Summer Beans with Preserved Lemon, Almonds, and Rosemary
Summer Beans with Preserved Lemon, Almonds, and Rosemary might be just the side dish you are searching for. Watching your figure? This gluten free and vegan recipe has 237 calories, 12g of protein, and 8g of fat per serving. This recipe covers 14% of your daily requirements of vitamins and minerals. This recipe serves 6. It will be a hit at your The Fourth Of July event. If you have purple beans, cloves garlic, salt and pepper, and a few other ingredients on hand, you can make it. From preparation to the plate, this recipe takes around 35 minutes.
Instructions
In a 5- to 6-quart pan over medium-low heat, toast almonds, stirring until golden, 5 to 8 minutes.
Add about 2 quarts water to pan and bring to a boil over high heat. Meanwhile, rinse beans and trim off stem ends.

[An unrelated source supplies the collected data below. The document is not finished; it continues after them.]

(* ===== verification/PgGcraTables.v ===== *)
(** The GCRA tables under the statements of an admission: which shards a
    batch locks, that charging an admitted batch is accepted by every
    constraint and trigger, and that it preserves the invariant. *)

From Stdlib Require Import Ascii String Sorting.Sorted.
From stdpp Require Import prelude list gmap sorting.
From S2P Require Import Prelude RustStd Identifier Policy Decision AttemptPolicy Key Check Observation OrdSet Shards Gcra PgErrors PgConfig PgSession PgTables PgLedger PgAdmission PgConnection PgLimiter PgSpec PgHonest PgRefine PgLocks PgGcra PgGcraSpec.
Open Scope Z_scope.
Open Scope list_scope.
Import PostgresGcra.

(** * The shards of a batch *)

Lemma dedup_elem_iff l x : x ∈ dedup l <-> x ∈ l.
Proof.
  split; [apply dedup_elem|]. induction l as [|y [|z l] IH]; [done|done|]. cbn [dedup].
  intros [->|Hx]%elem_of_cons; destruct (Z.eqb_spec y z) as [->|Hne].
  - apply IH. by left.
  - by left.
  - by apply IH.
  - right. by apply IH.
Qed.

(** The shards a batch locks, ascending. *)
Definition touched (checks : list GcraCheck) : list Z :=
  dedup (sort_by id (map (fun check => capacity_shard (Check_counter_key check)) checks)).

Lemma touched_elem checks id : id ∈ touched checks <-> id ∈ shard_of <$> checks.
Proof. unfold touched. rewrite dedup_elem_iff, sort_by_perm. done. Qed.

Lemma touched_ascending checks : StronglySorted lt_of (touched checks).
Proof. apply dedup_ascending, sort_by_sorted. Qed.

(** An ascending list of identifiers is its own order. *)
Lemma ascending_order (ids : list Z) :
  StronglySorted lt_of ids -> merge_sort Z.le (remove_dups ids) = ids.
Proof.
  intros Hs.
  assert (Hnd : NoDup ids).
  { induction Hs as [|x l _ IH Hall]; constructor; [|done]. intros Hx.
    pose proof (proj1 (Forall_forall _ _) Hall x Hx) as Hlt. unfold lt_of in Hlt.
    cbn in Hlt. by rewrite Z.compare_refl in Hlt. }
  assert (Hrd : remove_dups ids = ids).
  { clear Hs. induction Hnd as [|x l Hx _ IH]; [done|]. cbn [remove_dups]. case_decide; [done|]. by rewrite IH. }
  rewrite Hrd. apply (StronglySorted_unique Z.le); [| |apply merge_sort_Permutation].
  - apply Sorted_StronglySorted; [intros a b c; lia|]. apply Sorted_merge_sort, _.
  - clear Hnd Hrd. induction Hs as [|x l _ IH Hall]; constructor; [done|].
    eapply Forall_impl; [done|]. intros y Hy. apply Z.lt_le_incl. exact Hy.
Qed.

(** * Growing the ledger *)

Section Ledger.
Implicit Types (ss : gmap Z ShardRow) (keys : list CounterKey).

Definition grow keys ss : gmap Z ShardRow :=
  (map_imap (fun id row => Some (mkShardRow (row_count row + in_shard id keys) (observed_at_ms row))) ss).

Lemma lookup_grow keys ss id :
  grow keys ss !! id
  = (fun row => mkShardRow (row_count row + in_shard id keys) (observed_at_ms row)) <$> ss !! id.
Proof. unfold grow. rewrite map_lookup_imap. by destruct (ss !! id). Qed.

Lemma grow_nil ss : grow [] ss = ss.
Proof.
  apply map_eq. intros id. rewrite lookup_grow. change (in_shard id []) with 0.
  destruct (ss !! id) as [[n o]|]; cbn; [by rewrite Z.add_0_r|done].
Qed.

Lemma grow_app keys keys' ss : grow (keys ++ keys') ss = grow keys' (grow keys ss).
Proof.
  apply map_eq. intros id. rewrite !lookup_grow. destruct (ss !! id) as [[n o]|]; cbn; [|done].
  rewrite in_shard_app. do 2 f_equal. lia.
Qed.

Lemma capacity_change_grow key ss row :
  ss !! capacity_shard key = Some row -> 0 <= row_count row -> 0 <= observed_at_ms row ->
  row_count row + 1 <= HARD_MAX_ROWS_PER_SHARD ->
  capacity_change key 1 ss = Ok (grow [key] ss).
Proof.
  intros Hrow Hn Ho Hmax. unfold capacity_change. rewrite Hrow. unfold shard_row_ok. cbn [row_count observed_at_ms].
  rewrite (proj2 (Z.leb_le 0 (row_count row + 1))) by lia. rewrite (proj2 (Z.leb_le (row_count row + 1) _)) by done.
  rewrite (proj2 (Z.leb_le 0 (observed_at_ms row))) by done. cbn [andb]. f_equal.
  apply map_eq. intros id. rewrite lookup_grow, in_shard_cons. change (in_shard id []) with 0.
  unfold unit_of. case_decide as Hid.
  - subst id. rewrite lookup_insert_eq, Hrow. cbn. do 2 f_equal.
  - rewrite lookup_insert_ne by done. destruct (ss !! id) as [[n o]|]; cbn; [|done]. do 2 f_equal. lia.
Qed.
End Ledger.

(** * Charging an admitted batch *)

Section Charge.
Context (policies : PolicyFingerprint -> GcraPolicy) (db : GcraDb) (Hdb : Gcra_wf policies db).
Context (now : Z).

Lemma new_counters_cons c checks : new_counters db (c :: checks) = new_counter db c ++ new_counters db checks.
Proof. done. Qed.

(** What an admitted check needs of its verdict. *)
Definition admitted (c : GcraCheck) : Prop := exists pa, verdict db now c = Evaluation_Allowed pa.

Lemma not_refused_admitted maximum ahead index checks :
  refused db now maximum ahead index checks = None -> Forall admitted checks.
Proof.
  revert ahead index. induction checks as [|c checks IH]; intros ahead index Hr; [done|]. cbn in Hr.
  destruct (verdict db now c) as [pa|d] eqn:Hv; [|done]. destruct (_ && _); [done|].
  constructor; [by eexists|by eapply IH].
Qed.

(** An admitted batch's rows fit their shards together. *)
Lemma not_refused_fits maximum ahead index checks :
  refused db now maximum ahead index checks = None ->
  forall id, id ∈ capacity_shard <$> new_counters db checks ->
  from_option row_count 0 (shards db !! id) + in_shard id ahead + in_shard id (new_counters db checks)
  <= maximum.
Proof.
  revert ahead index. induction checks as [|c checks IH]; intros ahead index Hr id Hid; cbn in *.
  { by apply elem_of_nil in Hid. }
  destruct (verdict db now c) as [pa|d]; [|done].
  destruct (negb (bool_decide (new_counter db c = [])) && _) eqn:Hfull; [done|].
  specialize (IH _ _ Hr id). fold (new_counters db checks) in *. rewrite in_shard_app in *.
  rewrite fmap_app, elem_of_app in Hid.
  destruct (decide (id ∈ capacity_shard <$> new_counters db checks)) as [Hin|Hin]; [specialize (IH Hin); lia|].
  destruct Hid as [Hid|]; [|done]. rewrite (in_shard_none _ (new_counters db checks)) by done.
  unfold new_counter in *. destruct (counter db c); [by apply elem_of_nil in Hid|].
  apply list_elem_of_singleton in Hid as ->. cbn in Hfull. unfold shard_of in Hfull.
  apply Z.leb_gt in Hfull. rewrite in_shard_cons. change (in_shard _ []) with 0.
  unfold unit_of. rewrite decide_True by done. lia.
Qed.

Definition charge_counters (ws : gmap CounterKey CounterRow) (checks : list GcraCheck) :=
  foldl (fun ws c => <[Check_counter_key c := charged_row db now c]> ws) ws checks.

(** A state in the middle of the upsert: the remaining checks meet the rows
    they met before it. *)
Definition untouched (ws : gmap CounterKey CounterRow) (checks : list GcraCheck) : Prop :=
  forall c, c ∈ checks -> ws !! Check_counter_key c = counter db c.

Add beans to boiling water and cook just until barely tender to bite, 3 to 6 minutes.
Drain and rinse with cold water until cool.
Rinse preserved lemon thoroughly under running water; discard seeds and pulp. Finely chop lemon and put in a large bowl. Stir in rosemary, olive oil, and garlic, then add beans and salt and pepper to taste.
Just before serving, mix in almonds.